In a speech on Sunday evening, Gantz, a centrist former general who joined Netanyahu’s coalition in the aftermath of Hamas’s October 7 attack on Israel, said he had decided to leave the government because the premier was preventing Israel “from progressing towards a true victory”.

“In the autumn, a year after the disaster, we need to hold elections that will establish a government that will win the trust of the people,” he said.

“I call on Netanyahu: set an election date.”

Gantz’s departure follows months of tensions within Netanyahu’s coalition with far-right and ultrareligious groups over the course of the war, with Israel still far from its goals of destroying Hamas and securing the release of the roughly 120 hostages still held by the militant group in Gaza.

Gantz said last month that he would leave the government if Netanyahu did not agree to a new plan for the war and its aftermath by June 8. Netanyahu instantly rejected his demands, accusing Gantz of issuing “an ultimatum to the prime minister instead of issuing an ultimatum to Hamas”.

But after Gantz’s departure — which the former general postponed by a day following the rescue of four Israeli hostages in Gaza on Saturday — Netanyahu called on him to change his mind. “Benny, this is not the time to abandon the campaign — this is the time to join forces,” he wrote on X.

Since Netanyahu’s coalition holds 64 seats in Israel’s 120-seat parliament even without Gantz and his National Unity party, the former general’s departure will not automatically topple the government or trigger elections.

However, it is likely to change the dynamics in Netanyahu’s coalition.
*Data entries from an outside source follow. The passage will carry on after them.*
Lemma load_name_wp name cma fs sz i s :
  ready (dm s) -> findBaseDesign (dm s) name = Some i ->
  wp (shell_fault (W := W)) (load_accelerator name cma fs sz)
     (fun r s' => load_post (dm s) i name r.1 (dm s') /\ loaded_into (dm s) i name r.1 (dm s')) s.
Proof.
  intros [Hwf Hp] Ef. unfold wp. rewrite (load_no_walk name cma fs sz s Hp), Ef.
  apply find_index_lookup in Ef as (b & Hi & Hn). apply andb_true_iff in Hn as [Huse _].
  pose proof (load_core_returns i name cma fs sz _ s Hwf (load_core_wp i b name cma fs sz s Hwf Hi Huse)) as Hr.
  apply (wp_within fresh_owners _ _ _ _ (within_load_core _ i name cma fs sz)) in Hr.
  refine (wp_mono _ _ _ _ _ Hr _). intros r s' [Hpost [_ Htr]]. split; [done|by apply load_post_into].
Qed.

(** C8: Loading a package by name, in a reachable state in which no walk of the
    firmware directories is due ([walked]), when a base design has that name
    ([findBaseDesign()] finds it): either it puts the package into a slot of that
    base, under the least free handle, which it returns, or it returns an error
    code; whatever else is loaded keeps its slot and its handle. It returns,
    unless the reader of shell.json stops on a key that is the last token of the
    file. *)
Theorem load_takes_one_handle m s name cma fs sz i :
  walked m s -> findBaseDesign (dm s) name = Some i ->
  wp (shell_fault (W := W)) (load_accelerator name cma fs sz)
     (fun r s' => wf (dm s') /\
        ((exists h k b x, r.1 = Z.of_nat h /\ alloc_step (ledger (dm s)) (Take h (OSlot i k)) (ledger (dm s')) /\
            bases s' !! i = Some b /\ slot_list b !! k = Some (Some x) /\ slot_handle x = r.1 /\
            s_name x = trunc ACCEL_NAME_MAX name) \/
         (is_error r.1 /\ ledger (dm s') = ledger (dm s)))) s.
Proof. intros Hs%walked_ready Hf. eapply wp_mono; [by apply load_name_wp|]. intros r s' [[Hwf' _] Hl]. by split. Qed.

(** C9: Unloading a handle that a slot owns always returns, whatever libdfx or
    remoteproc answer; it frees that handle, which nobody owns then, and takes no
    other handle from its owner. *)
Theorem unload_frees_owned_handle m s i k h :
  reachable m s -> owns (dm s) (OSlot i k) h ->
  safe (unload_accelerator (Z.of_nat h)) (fun _ s' => wf (dm s') /\ ledger (dm s') = delete h (ledger (dm s))) s.
Proof.
  intros Hwf%reachable_inv Ho. eapply unload_owned_returns; [done..|].
  eapply wp_mono; [by eapply unload_owned_ledger|]. by intros r s' (? & _ & ?).
Qed.

(** Unloading a handle that nobody owns is refused with -1 and changes
    nothing at all. *)
Theorem unload_unowned_refused m s h :
  reachable m s -> (forall o, ~ owns (dm s) o h) -> unload_accelerator (Z.of_nat h) s = Ret (-1) s.
Proof. intros Hwf%reachable_inv. by apply unload_nobody. Qed.

(** C11: Unloading undoes loading, in a reachable state in which no walk of the
    firmware directories is due ([walked]): after a load by name and the unload of
    the handle it returned, every handle has the owner it had before, or none.
    Only the reader of shell.json can stop it, on a key that is the last token. *)
Theorem load_unload_round_trip m s name cma fs sz :
  walked m s ->
  wp (shell_fault (W := W)) (let! r := load_accelerator name cma fs sz in
                if 0 <=? r.1 then unload_accelerator r.1 else ret 0)
     (fun _ s' => wf (dm s') /\ ledger (dm s') = ledger (dm s)) s.
Proof.
  intros Hs%walked_ready. apply wp_bind. destruct (findBaseDesign (dm s) name) as [i|] eqn:Ef.
  2: { unfold wp at 1. rewrite (load_no_walk name cma fs sz s (proj2 Hs)), Ef. apply wp_ret. by split; [apply Hs|]. }
  eapply wp_mono; [by apply load_name_wp|].
  intros [r fs'] s1 [[Hwf _] [(h & k & b & x & Hr & Hst & Hi & Hx & Hh & _)|[He Hl]]]; cbn [fst] in *.
  - subst r. rewrite (proj2 (Z.leb_le 0 (Z.of_nat h))) by lia. assert (Ho : owns (dm s1) (OSlot i k) h) by (by exists b, x).
    eapply wp_safe, unload_owned_returns; [done..|]. eapply wp_mono; [by eapply unload_owned_ledger|].
    intros r' s2 (Hwf2 & _ & Hl2). split; [done|]. rewrite Hl2. by eapply take_free_ledger.
  - rewrite (proj2 (Z.leb_gt 0 r)) by (unfold is_error in He; lia). by apply wp_ret.
Qed.

(** C10: Unloading undoes a user load, always: in every reachable state
    [user_load()] returns, and unloading the handle that it returned returns and
    leaves every handle with the owner it had before the load. *)
Theorem user_load_unload_round_trip m s flag ff bin ov region key fs sz :
  reachable m s ->
  safe (let! r := user_load flag ff bin ov region key fs sz in
        if 0 <=? r.1 then unload_accelerator r.1 else ret 0)
     (fun _ s' => wf (dm s') /\ ledger (dm s') = ledger (dm s)) s.
Proof.
  intros Hwf%reachable_inv. apply wp_bind.
  eapply wp_mono; [apply (wp_within fresh_owners); [auto with within|by apply user_load_returns]|].
  intros [r fs'] s1 [[Hwf1 Hpost] [_ Htr]]. cbn [fst] in *. destruct Hpost as [(Ht & i & b & Hi & Hu & Hh & Hact)|[Hr Ht]].
  2: { rewrite (proj2 (Z.leb_gt 0 r)) by lia. apply wp_ret. split; [done|]. by apply ledger_keep. }
  destruct (ledger_take _ _ Hwf Hwf1 Htr r Ht) as [(h & -> & Hst)|[-> Hk]]; [|by apply wp_ret].
  rewrite (proj2 (Z.leb_le 0 (Z.of_nat h))) by lia. assert (Ho : owns (dm s1) (OUser i) h) by (by exists b).
  apply (unload_user_returns i); [done|].
  eapply wp_mono; [apply (wp_within no_new); [auto with within|by eapply unload_user_wp]|]. intros r' s2 [[Hwf2 Hr] Hn].
  assert (Hb : unload_busy (dm s1) i b = false).
  { unfold unload_busy. destruct (user_load_type b); [done|]. rewrite (Hact eq_refl). by rewrite andb_false_r. }
  rewrite Hb in Hr. destruct Hr as [_ Hf]. split; [done|].
  rewrite (ledger_frees _ _ Hwf1 Hwf2 (no_new_traces _ _ Hn) h Hf). by eapply take_free_ledger, Hst.
Qed.

(** ** Everything that is loaded can be unloaded *)

(** Every user load has a handle, by which it can be named. *)
Definition users_have_handles (d : daemon) : Prop :=
  forall i b, base_designs d !! i = Some b -> is_user_load b = true -> 0 <= user_load_handle b.

Lemma users_shrink d d' : shrinks d d' -> users_have_handles d -> users_have_handles d'.
Proof.
  intros Hs Hu i b' Hi Hub. destruct (Hs i b' Hi) as (b & Hb & Hsh).
  destruct (Hsh None (user_load_handle b') (conj Hub eq_refl)) as [Hub0 <-]. by eapply Hu.
Qed.

(** What can be unloaded now: what a slot holds, and a user load without partial
    loads on it. *)
Definition idle_owner (d : daemon) (o : owner) : Prop :=
  match o with
  | OSlot _ _ => True
  | OUser i => exists b, base_designs d !! i = Some b /\ unload_busy d i b = false
  end.

(** A full user load that cannot be unloaded is under partial ones that can. *)
Lemma some_idle_owner d : wf d -> users_have_handles d -> ledger d <> ∅ -> exists h o, owns d o h /\ idle_owner d o.
Proof.
  intros Hwf Hu [h [o Ho]]%map_choose. apply ledger_owns in Ho; [|done]. destruct o as [i k|i]; [by exists h, (OSlot i k)|].
  pose proof Ho as (b & Hi & Hub & Hh). destruct (unload_busy d i b) eqn:Eb; [|by exists h, (OUser i); split; [|exists b]].
  unfold unload_busy in Eb. apply andb_true_iff in Eb as [[Ety Ea]%andb_true_iff Hact%Z.ltb_lt].
  apply bool_decide_eq_true in Ea. destruct (wf_role _ _ _ _ Hwf i b Hi) as (HA & _).
  destruct (HA (proj2 (points_to_true _ _) Ea)) as [(_ & _ & Hn)|(_ & _ & Hs & _)].
  2: { destruct (ew_blank b (wf_entry _ _ _ _ Hwf i b Hi) Hub) as (_ & _ & ?). by destruct Hs. }
  destruct (sum_pos (fun b => if is_partial b then 1 else 0)%nat (base_designs d)) as (j & c & Hj & Hc); [unfold partials in Hn; lia|].
  destruct (is_partial c) eqn:Ep; [|done]. unfold is_partial in Ep. apply andb_true_iff in Ep as [Huc Htc].
  pose proof (Hu j c Hj Huc). exists (Z.to_nat (user_load_handle c)), (OUser j). split.
  - exists c. split_and!; [done|done|lia].
  - exists c. split; [done|]. unfold unload_busy. by rewrite Htc.
Qed.

Lemma unload_idle o h s :
  wf (dm s) -> owns (dm s) o h -> idle_owner (dm s) o ->
  safe (unload_accelerator (Z.of_nat h))
       (fun _ s' => (wf (dm s') /\ shrinks (dm s) (dm s')) /\ ledger (dm s') = delete h (ledger (dm s))) s.
Proof.
  intros Hwf Ho Hidle.
  assert (Hrun : safe (unload_accelerator (Z.of_nat h)) (fun _ s' => wf (dm s') /\ frees (dm s) (dm s') (Z.of_nat h)) s).
  { destruct o as [i k|i]; [by eapply unload_owned_returns, unload_owned_wp|].
    apply (unload_user_returns i); [done|]. destruct Ho as (b & Hi & Hu & Hh), Hidle as (b' & Hi' & Hb).
    assert (b' = b) as -> by congruence. eapply wp_mono; [by eapply unload_user_wp|]. rewrite Hb. by intros r s' [? [_ ?]]. }
  eapply wp_mono; [apply (wp_within shrinks); [auto with within|exact Hrun]|]. intros r s' [[Hwf' Hf] Hsh].
  split; [done|]. apply ledger_frees; [done|done|by apply no_new_traces, no_new_entries|done].
Qed.

Abbreviation unload_all := (for_each (fun h => let! _ := unload_accelerator (W := W) (Z.of_nat h) in ret tt)).

Lemma unload_everything n : forall s,
  wf (dm s) -> users_have_handles (dm s) -> size (ledger (dm s)) = n ->
  exists hs, hs ≡ₚ (map_to_list (ledger (dm s))).*1 /\ safe (unload_all hs) (fun _ s' => wf (dm s') /\ ledger (dm s') = ∅) s.
Proof.
  induction n as [|n IH]; intros s Hwf Hu Hn.
  - apply map_size_empty_inv in Hn. exists []. rewrite Hn, map_to_list_empty. split; [done|]. by apply wp_ret.
  - destruct (some_idle_owner (dm s) Hwf Hu) as (h & o & Ho & Hidle); [intros E; by rewrite E, map_size_empty in Hn|].
    pose proof (unload_idle o h s Hwf Ho Hidle) as Hs. apply safe_ret in Hs as (r & s1 & E & [Hwf1 Hsh] & Hl).
    assert (Hh : ledger (dm s) !! h = Some o) by by apply ledger_owns.
    destruct (IH s1 Hwf1 (users_shrink _ _ Hsh Hu)) as (hs & Hp & Hs).
    { rewrite Hl, map_size_delete, Hh. lia. }
    exists (h :: hs). split.
    + rewrite <- (map_to_list_delete _ _ _ Hh), Hp, Hl. done.
    + cbn [for_each]. apply wp_bind, wp_bind. unfold wp at 1. rewrite E. by apply wp_ret.
Qed.


(** Two slots of one base that hold something are two occupied slots. *)
Lemma two_occupied b k l x y :
  slot_list b !! k = Some (Some x) -> slot_list b !! l = Some (Some y) -> (occupied b <= 1)%nat -> k = l.
Proof.
  intros Hx Hy Ho. destruct (decide (k = l)) as [|Hne]; [done|].
  pose proof (sum_two is_occupied _ _ _ _ _ Hne Hx Hy). simpl in *. unfold occupied in Ho. lia.
Qed.

(** C13: Programmable logic is exclusive: two loaded slots of PL base designs are
    slots of the same base, and of a flat base there is only one. *)
Theorem pl_loads_are_exclusive m s i k h j l h' b c :
  reachable m s -> owns (dm s) (OSlot i k) h -> owns (dm s) (OSlot j l) h' ->
  bases s !! i = Some b -> bases s !! j = Some c -> b_type b <> "RPU"%string -> b_type c <> "RPU"%string ->
  i = j /\ (is_flat_type (b_type b) = true -> k = l).
Proof.
  intros Hwf%reachable_inv Ho Ho' Hi Hj Hb Hc.
  assert (Hact : forall i k h b, owns (dm s) (OSlot i k) h -> bases s !! i = Some b -> b_type b <> "RPU"%string ->
                   pl_base s = Some i).
  { intros i0 k0 h0 b0 Ho0 Hi0 Ht0. destruct (slot_owner_active _ _ _ _ Hwf Ho0) as [|Er]; [done|].
    by destruct (active_rpu_facts _ _ _ Hwf Er Hi0) as (_ & ? & _). }
  pose proof (Hact _ _ _ _ Ho Hi Hb) as Ei. pose proof (Hact _ _ _ _ Ho' Hj Hc) as Ej.
  assert (i = j) as <- by congruence. split; [done|]. intros Hflat.
  pose proof (wf_entry _ _ _ _ Hwf i b Hi) as Hb0. destruct (wf_role _ _ _ _ Hwf i b Hi) as (HA & _).
  destruct Ho as (b0 & x & Hi0 & Hx & _), Ho' as (c0 & y & Hj0 & Hy & _).
  assert (b0 = b) as -> by congruence. assert (c0 = b) as -> by congruence.
  destruct (HA (proj2 (points_to_true _ _) Ei)) as [(Hu & _)|(_ & _ & _ & _ & _ & Ho1)].
  - destruct (ew_blank b Hb0 Hu) as (_ & _ & Hs). unfold slot_list in Hx. by rewrite Hs in Hx.
  - apply (two_occupied b k l x y Hx Hy). auto.
Qed.
End LoadSpec.

(** *** Witnesses *)

Lemma load_takes_one_handle_witness :
  exists s', load_accelerator "acc" None None 0 started = Ret (0, None) s' /\ wf (dm s').
Proof.
  exists (after (load_accelerator "acc" None None 0) started).
  assert (E : load_accelerator "acc" None None 0 started = Ret (0, None) (after (load_accelerator "acc" None None 0) started))
    by (vm_compute; reflexivity).
  split; [exact E|].
  refine (proj1 (wp_returns _ _ _ _ _ _
    (load_takes_one_handle board started "acc" None None 0 2 started_walked _) E)). vm_compute. reflexivity.
Defined.

Lemma unload_frees_owned_handle_witness :
  exists r s', unload_accelerator 0 with_slot = Ret r s' /\ ledger (dm s') = delete 0%nat (ledger (dm with_slot)).
Proof.
  destruct (after_ret (unload_accelerator 0) with_slot) as [r E]; [vm_compute; reflexivity|].
  exists r, (after (unload_accelerator 0) with_slot). split; [exact E|].
  refine (proj2 (wp_returns _ _ _ _ _ _
    (unload_frees_owned_handle board with_slot 2 0 0 with_slot_reachable _) E)).
  apply owns_slot_true. vm_compute. reflexivity.
Defined.

Lemma unload_unowned_refused_witness : unload_accelerator 3 with_slot = Ret (-1) with_slot.
Proof.
  apply (unload_unowned_refused board with_slot 3 with_slot_reachable).
  intros o Ho. apply owns_marked in Ho; [|exact (reachable_inv _ _ with_slot_reachable)].
  vm_compute in Ho. discriminate Ho.
Defined.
While Gantz’s positions on many issues relating to the war — such as his support for an assault on Rafah — did not diverge much from Netanyahu’s, his presence provided a counterbalance to ultranationalists such as finance minister Bezalel Smotrich and national security minister Itamar Ben-Gvir.

“The international pressure on Netanyahu will probably increase as he won’t have the protection of having [centrists like] Gantz . . . in the war cabinet,” said one diplomat.

“But ultimately he still has the numbers. Unless the rightwing decide to leave, or drag him so far [on policies] that he has to say no, it looks like he will be OK for now.”